Prevalence and treatment outcome of primary and secondary fibromyalgia in patients with spinal pain.

Author information

  • Division of Rheumatology, George Washington University Medical Center, Washington, D.C., USA.

Abstract

STUDY DESIGN:

This was a prospective cohort study.

OBJECTIVES:

To determine the prevalence of primary and secondary fibromylagia and response to therapy in patients with spinal pain over a 12-month period.

SUMMARY OF BACKGROUND DATA:

Fibromyalgia is a syndrome characterized by generalized pain and widespread tenderness on palpation in specific areas of the musculoskeletal system, including the cervical and lumbosacral spine.
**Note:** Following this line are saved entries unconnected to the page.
(** X13. The exception [create_hybrid_image] ends with is the first of:
    the kernel failure for the first image (ValueError for a negative
    size; with a positive size, OverflowError when the square of sigma
    reaches 2^1024 and ZeroDivisionError when it is at most 2^-1075, as
    for sigma = 0), the same for the second image, and the broadcasting
    ValueError of the final sum.  With none of these the call returns; it
    never raises a TypeError, and neither the modes nor the samples nor
    the mixing parameters play a part. *)
Theorem create_hybrid_image_failures
    (img1 img2 : ndarray3)
    (sigma1 : R) (size1 : Z) (high_low1 : string)
    (sigma2 : R) (size2 : Z) (high_low2 : string)
    (mixin_ratio scale_factor : R) :
  raised (create_hybrid_image img1 img2 sigma1 size1 high_low1
                              sigma2 size2 high_low2 mixin_ratio scale_factor)
  = first_error (kernel_error sigma1 size1) (kernel_error sigma2 size2)
                (raised (broadcast_shape img1 img2))
  /\ raised (create_hybrid_image img1 img2 sigma1 size1 high_low1
                                 sigma2 size2 high_low2 mixin_ratio scale_factor)
     <> Some TypeError.
Proof.
  assert (H : raised (create_hybrid_image img1 img2 sigma1 size1 high_low1
                        sigma2 size2 high_low2 mixin_ratio scale_factor)
              = first_error (kernel_error sigma1 size1) (kernel_error sigma2 size2)
                            (raised (broadcast_shape img1 img2))).
  { rewrite create_hybrid_image_stages, hybrid_after_normalisation_raised.
    rewrite normalise_pair_shapes, !gaussian_blur_kernel_2d_raised.
    unfold first_error.
    destruct (kernel_error sigma1 size1), (kernel_error sigma2 size2); reflexivity. }
  assert (Hk : forall sigma size, kernel_error sigma size <> Some TypeError).
  { intros sigma size. unfold kernel_error.
    destruct (size <? 0)%Z; [discriminate|].
    destruct (0 <? size)%Z; [|discriminate].
    destruct (Rle_dec sq_overflow (sigma ^ 2)); [discriminate|].
    destruct (Rle_dec (sigma ^ 2) sq_underflow); discriminate. }
  split; [exact H|]. rewrite H. unfold first_error.
  pose proof (Hk sigma1 size1) as H1. pose proof (Hk sigma2 size2) as H2.
  destruct (kernel_error sigma1 size1) as [e1|]; [exact H1|].
  destruct (kernel_error sigma2 size2) as [e2|]; [exact H2|].
  destruct (broadcast_shape img1 img2) as [shape|e] eqn:Eb; [discriminate|].
  apply broadcast_shape_error in Eb. subst. discriminate.
Qed.

(** ** The mixing weights at their ends *)

Lemma hybrid_pipeline_ignores_second (n1 n2 n2' : ndarray3)
    (sigma1 : R) (size1 : Z) (high_low1 : string)
    (sigma2 : R) (size2 : Z) (high_low2 : string) (s : R) :
  hybrid_pipeline n1 n2 sigma1 size1 high_low1 sigma2 size2 high_low2 0 s
  = hybrid_pipeline n1 n2' sigma1 size1 high_low1 sigma2 size2 high_low2 0 s.
Proof.
  unfold hybrid_pipeline.
  destruct (filter_of_mode high_low1 n1 sigma1 size1) as [f1|e1]; [|reflexivity].
  cbn [bind].
  pose proof (filter_of_mode_raised high_low2 n2 sigma2 size2) as H.
  pose proof (filter_of_mode_raised high_low2 n2' sigma2 size2) as H'.
  destruct (filter_of_mode high_low2 n2 sigma2 size2) as [f2|e2];
    destruct (filter_of_mode high_low2 n2' sigma2 size2) as [f2'|e2'];
    cbn [raised bind] in *; try congruence.
  do 2 f_equal. apply tabulate3_ext. intros i j k _ _ _.
  f_equal. unfold blend. lra.
Qed.
(** C5 fails as stated.  In [nanEvent] the transverse momentum of the
    electron is NaN: the electron passes [SelectEl], the invariant mass of
    the pair is NaN, the test [M < 12.0] is false, and the pair is stored;
    its mass is not greater than or equal to 12.0. *)
Lemma nan_mass_pair_is_stored :
  innerBody EMu nanEvent 0 0 (fresh 0) <> fresh 0
  /\ SelectDilepEMu nanEvent (fresh 0) = selected EMu nanEvent 0 0
  /\ is_num (pairMass EMu nanEvent 0 0) = false
  /\ (12.0 <=? pairMass EMu nanEvent 0 0) = false.
Proof.
  repeat split; try (vm_compute; reflexivity).
  intros Heq.
  apply (f_equal (fun o : @Output RootOps => is_num (maxPtDiLep o))) in Heq.
  vm_compute in Heq. discriminate.
Qed.

Lemma mass_floor_witness :
  (belowMassFloor EMu lowMassEvent 0 0 = true
   /\ innerBody EMu lowMassEvent 0 0 (fresh 0) = fresh 0)
  /\ (innerBody EMu emuEvent 0 0 (fresh 0) <> fresh 0
      /\ (pairMass EMu emuEvent 0 0 <? 12.0) = false
      /\ (12.0 <=? pairMass EMu emuEvent 0 0) = is_num (pairMass EMu emuEvent 0 0)).
Proof.
  assert (Hlow : belowMassFloor EMu lowMassEvent 0 0 = true) by (vm_compute; reflexivity).
  assert (Hne : innerBody EMu emuEvent 0 0 (fresh 0) <> fresh 0).
  { intros Heq.
    apply (f_equal (fun o : @Output RootOps => maxPtDiLep o =? 0)) in Heq.
    vm_compute in Heq. discriminate. }
  split; [ split; [ exact Hlow | ] | split; [ exact Hne | ] ].
  - exact (proj1 (mass_floor EMu lowMassEvent 0 0 (fresh 0)) Hlow).
  - exact (proj2 (mass_floor EMu emuEvent 0 0 (fresh 0)) Hne).
Defined.

(** C6 fails as stated.  In [nanEvent] the product of the two signed
    transverse momenta is NaN: it is not above 0, so the pair goes on to
    the other cuts and is stored, and it is not at most 0 either. *)
Lemma nan_product_pair_proceeds :
  innerBody EMu nanEvent 0 0 (fresh 0) <> fresh 0
  /\ gtb (elPt nanEvent 0 * muPt nanEvent 0) 0 = false
  /\ (elPt nanEvent 0 * muPt nanEvent 0 <=? 0) = false.
Proof.
  repeat split; try (vm_compute; reflexivity).
  intros Heq.
  apply (f_equal (fun o : @Output RootOps => is_num (maxPtDiLep o))) in Heq.
  vm_compute in Heq. discriminate.
Qed.

Lemma same_sign_pairs_rejected_witness :
  (gtb (pt1 EMu sameSignEvent 0 * pt2 EMu sameSignEvent 0) 0 = true
   /\ innerBody EMu sameSignEvent 0 0 (fresh 0) = fresh 0)
  /\ (innerBody EMu emuEvent 0 0 (fresh 0) <> fresh 0
      /\ gtb (pt1 EMu emuEvent 0 * pt2 EMu emuEvent 0) 0 = false
      /\ (pt1 EMu emuEvent 0 * pt2 EMu emuEvent 0 <=? 0)
         = is_num (pt1 EMu emuEvent 0 * pt2 EMu emuEvent 0)).
Proof.
  assert (Hpos : gtb (pt1 EMu sameSignEvent 0 * pt2 EMu sameSignEvent 0) 0 = true)
    by (vm_compute; reflexivity).
  assert (Hne : innerBody EMu emuEvent 0 0 (fresh 0) <> fresh 0).
  { intros Heq.
    apply (f_equal (fun o : @Output RootOps => maxPtDiLep o =? 0)) in Heq.
    vm_compute in Heq. discriminate. }
  split; [ split; [ exact Hpos | ] | split; [ exact Hne | ] ].
  - exact (proj1 (same_sign_pairs_rejected EMu sameSignEvent 0 0 (fresh 0)) Hpos).
  - exact (proj2 (same_sign_pairs_rejected EMu emuEvent 0 0 (fresh 0)) Hne).
Defined.

(** C7 fails as stated.  In [nanEvent] the electron, whose transverse
    momentum is NaN, passes [SelectEl]; the pair is stored, the test
    [elPt < 0] is false, and [vecLepM] receives the muon, whose stored
    transverse momentum is +25: no member of the pair is negative. *)
Lemma nan_pt_puts_positive_muon_in_minus_slot :
  SelectEl nanEvent 0 = true
  /\ innerBody EMu nanEvent 0 0 (fresh 0) <> fresh 0
  /\ vecLepM (SelectDilepEMu nanEvent (fresh 0)) = muVec nanEvent 0
  /\ muPt nanEvent 0 = 25
  /\ (muPt nanEvent 0 <? 0) = false
  /\ (elPt nanEvent 0 <? 0) = false.
Proof.
  repeat split; try (vm_compute; reflexivity).
  intros Heq.
  apply (f_equal (fun o : @Output RootOps => is_num (maxPtDiLep o))) in Heq.
  vm_compute in Heq. discriminate.
Qed.

Lemma minus_slot_holds_negative_lepton_witness :
  (forall i j, enumerated EMu emuEvent i j ->
               is_num (pt1 EMu emuEvent i) = true /\ is_num (pt2 EMu emuEvent j) = true)
  /\ SelectDilep EMu emuEvent (fresh 0) <> fresh 0
  /\ (forall i j o, enumerated EMu emuEvent i j -> quality1 EMu emuEvent i = true ->
                    innerBody EMu emuEvent i j o <> o ->
                    chargeSorted EMu emuEvent i j (innerBody EMu emuEvent i j o))
  /\ (SelectDilep EMu emuEvent (fresh 0) = fresh 0
      \/ exists i j, enumerated EMu emuEvent i j
                     /\ chargeSorted EMu emuEvent i j (SelectDilep EMu emuEvent (fresh 0))).
Proof.
  assert (Hnum : forall i j, enumerated EMu emuEvent i j ->
                   is_num (pt1 EMu emuEvent i) = true
                   /\ is_num (pt2 EMu emuEvent j) = true).
  { intros i j Hij. pin_counts Hij.
    assert (Hi : i = 0%Z) by lia. assert (Hj : j = 0%Z) by lia.
    subst i j. split; vm_compute; reflexivity. }
  assert (Hne : SelectDilep EMu emuEvent (fresh 0) <> fresh 0).
  { intros Heq.
    apply (f_equal (fun o : @Output RootOps => maxPtDiLep o =? 0)) in Heq.
    vm_compute in Heq. discriminate. }
  split; [ exact Hnum | ]. split; [ exact Hne | ].
  exact (minus_slot_holds_negative_lepton EMu emuEvent (fresh 0) Hnum).
Defined.

(** C8 fails as stated.  An electron whose transverse momentum is NaN
    passes [SelectEl], although |pt| >= 20.0 does not hold for it. *)
Lemma nan_pt_electron_passes :
  SelectEl nanEvent 0 = true
  /\ (20.0 <=? abs (elPt nanEvent 0)) = false.
Proof. split; vm_compute; reflexivity. Qed.

Lemma SelectEl_on_numbers_witness :
  is_num (elPt thresholdEvent 0) = true
  /\ is_num (elEta thresholdEvent 0) = true
  /\ is_num (elIso03 thresholdEvent 0) = true
  /\ elPt thresholdEvent 0 = 20.0 /\ elEta thresholdEvent 0 = 2.4
  /\ elIso03 thresholdEvent 0 = 0.17 /\ elMissHits thresholdEvent 0 = 0%N
  /\ SelectEl thresholdEvent 0 = true.
Proof.
  assert (N1 : is_num (elPt thresholdEvent 0) = true) by (vm_compute; reflexivity).
  assert (N2 : is_num (elEta thresholdEvent 0) = true) by (vm_compute; reflexivity).
  assert (N3 : is_num (elIso03 thresholdEvent 0) = true) by (vm_compute; reflexivity).
  repeat (split; [ vm_compute; reflexivity | ]).
  apply (proj2 (SelectEl_on_numbers thresholdEvent 0 N1 N2 N3)).
  repeat split; vm_compute; reflexivity.
Defined.

(** C9 fails as stated.  A muon whose transverse momentum is NaN passes
    [SelectMu], although |pt| >= 20.0 does not hold for it. *)
Lemma nan_pt_muon_passes :
  SelectMu nanMuEvent 0 = true
  /\ (20.0 <=? abs (muPt nanMuEvent 0)) = false.
Proof. split; vm_compute; reflexivity. Qed.

Lemma SelectMu_on_numbers_witness :
  is_num (muPt thresholdEvent 0) = true
  /\ is_num (muEta thresholdEvent 0) = true
  /\ is_num (muIso03 thresholdEvent 0) = true
  /\ is_num (muDistPV0 thresholdEvent 0) = true
  /\ is_num (muDistPVz thresholdEvent 0) = true
  /\ is_num (muTrackChi2NDOF thresholdEvent 0) = true
  /\ muPt thresholdEvent 0 = 20.0 /\ muEta thresholdEvent 0 = 2.4
  /\ muIso03 thresholdEvent 0 = 0.20
  /\ muHitsValid thresholdEvent 0 = 12%N /\ muHitsPixel thresholdEvent 0 = 2%N
  /\ muDistPV0 thresholdEvent 0 = 0.02 /\ muDistPVz thresholdEvent 0 = 0.5
  /\ muTrackChi2NDOF thresholdEvent 0 = 10
  /\ SelectMu thresholdEvent 0 = true.
Proof.
  assert (N1 : is_num (muPt thresholdEvent 0) = true) by (vm_compute; reflexivity).
  assert (N2 : is_num (muEta thresholdEvent 0) = true) by (vm_compute; reflexivity).
  assert (N3 : is_num (muIso03 thresholdEvent 0) = true) by (vm_compute; reflexivity).
  assert (N4 : is_num (muDistPV0 thresholdEvent 0) = true) by (vm_compute; reflexivity).
  assert (N5 : is_num (muDistPVz thresholdEvent 0) = true) by (vm_compute; reflexivity).
  assert (N6 : is_num (muTrackChi2NDOF thresholdEvent 0) = true)
    by (vm_compute; reflexivity).
  repeat (split; [ vm_compute; reflexivity | ]).
  apply (proj2 (SelectMu_on_numbers thresholdEvent 0 N1 N2 N3 N4 N5 N6)).
  repeat split; vm_compute; try reflexivity; discriminate.
Defined.

(** C10 fails as stated.  On [nanEvent], entered with best sum 0, the
    e-mu selector stores the pair with the NaN electron and leaves NaN in
    [maxPtDiLep]: the value on exit is not greater than or equal to the
    value on entry. *)
Lemma nan_pair_lowers_best_sum :
  maxPtDiLep (fresh 0) = 0
  /\ is_num (maxPtDiLep (SelectDilepEMu nanEvent (fresh 0))) = false
  /\ (maxPtDiLep (fresh 0) <=? maxPtDiLep (SelectDilepEMu nanEvent (fresh 0))) = false.
Proof. repeat split; vm_compute; reflexivity. Qed.

Lemma best_sum_never_decreases_witness :
  is_num (maxPtDiLep (fresh 0)) = true
  /\ (forall v i j, In v [EMu; EE; MuMu] -> enumerated v tieEvent i j ->
                    validPair v tieEvent i j = true ->
                    is_num (sumPt v tieEvent i j) = true)
  /\ (maxPtDiLep (fresh 0) <=? maxPtDiLep (chain [EMu; EE; MuMu] tieEvent (fresh 0))) = true
  /\ (forall v i j, In v [EMu; EE; MuMu] -> enumerated v tieEvent i j ->
                    validPair v tieEvent i j = true ->
                    (sumPt v tieEvent i j
                     <=? maxPtDiLep (chain [EMu; EE; MuMu] tieEvent (fresh 0))) = true)
  /\ (maxPtDiLep (chain [EMu; EE; MuMu] tieEvent (fresh 0)) = maxPtDiLep (fresh 0)
      \/ exists v i j, In v [EMu; EE; MuMu] /\ enumerated v tieEvent i j
                       /\ validPair v tieEvent i j = true
                       /\ maxPtDiLep (chain [EMu; EE; MuMu] tieEvent (fresh 0))
                          = sumPt v tieEvent i j).
Proof.
  assert (N0 : is_num (maxPtDiLep (fresh 0)) = true) by (vm_compute; reflexivity).
  assert (Hs : forall v i j, In v [EMu; EE; MuMu] -> enumerated v tieEvent i j ->
                 validPair v tieEvent i j = true ->
                 is_num (sumPt v tieEvent i j) = true).
  { intros v i j _ Hij Hv. destruct v; pin_counts Hij.
    - assert (Hi : i = 0%Z) by lia. assert (Hj : j = 0%Z \/ j = 1%Z) by lia.
      subst i. destruct Hj; subst j; vm_compute; reflexivity.
    - exfalso. lia.
    - assert (Hi : i = 0%Z) by lia. assert (Hj : j = 1%Z) by lia.
      subst i j. vm_compute in Hv. discriminate Hv. }
  split; [ exact N0 | ]. split; [ exact Hs | ].
  exact (best_sum_never_decreases [EMu; EE; MuMu] tieEvent (fresh 0) N0 Hs).
Defined.

Lemma too_few_candidates_no_update_witness :
  tooFewCandidates EE emuEvent
  /\ SelectDilep EE emuEvent (filled 0) = filled 0.
Proof.
  assert (Hfew : tooFewCandidates EE emuEvent) by (vm_compute; discriminate).
  split; [ exact Hfew | ].
  exact (too_few_candidates_no_update EE emuEvent (filled 0) Hfew).
Defined.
Primary fibromyalgia is idiopathic, whereas secondary fibromyalgia occurs in association with underlying disorders such as ankylosing spondylitis, trauma, or surgery. The frequency of fibromyalgia in patients with spinal pain has not been determined.

METHODS:

One-hundred-twenty-five consecutive patients referred to a rheumatologist in a spine center for evaluation of back pain over a 4-month period were evaluated for fibromyalgia. Diagnosis at the time of referral and referring physician were recorded. Fifteen patients, six with primary fibromyalgia and nine with secondary fibromyalgia, were identified and followed for 12 months. Standardized therapy was offered to all patients with fibromyalgia. Patients with secondary fibromyalgia also received therapy for their underlying condition.

RESULTS:

At 12 months, the six patients with primary fibromyalgia had an improvement in symptoms. The treatment outcome for the nine patients with secondary fibromyalgia was less successful.

CONCLUSIONS:

Fibromyalgia is a disorder that occurs in a small proportion of patients with back pain. Fibromyalgia is not frequently recognized by referring physicians. In the authors' limited experience, patients with primary fibromyalgia appear to improve with conservative care. They have been less successful with those diagnosed as having secondary fibromyalgia.

PMID:
7701393
[PubMed - indexed for MEDLINE]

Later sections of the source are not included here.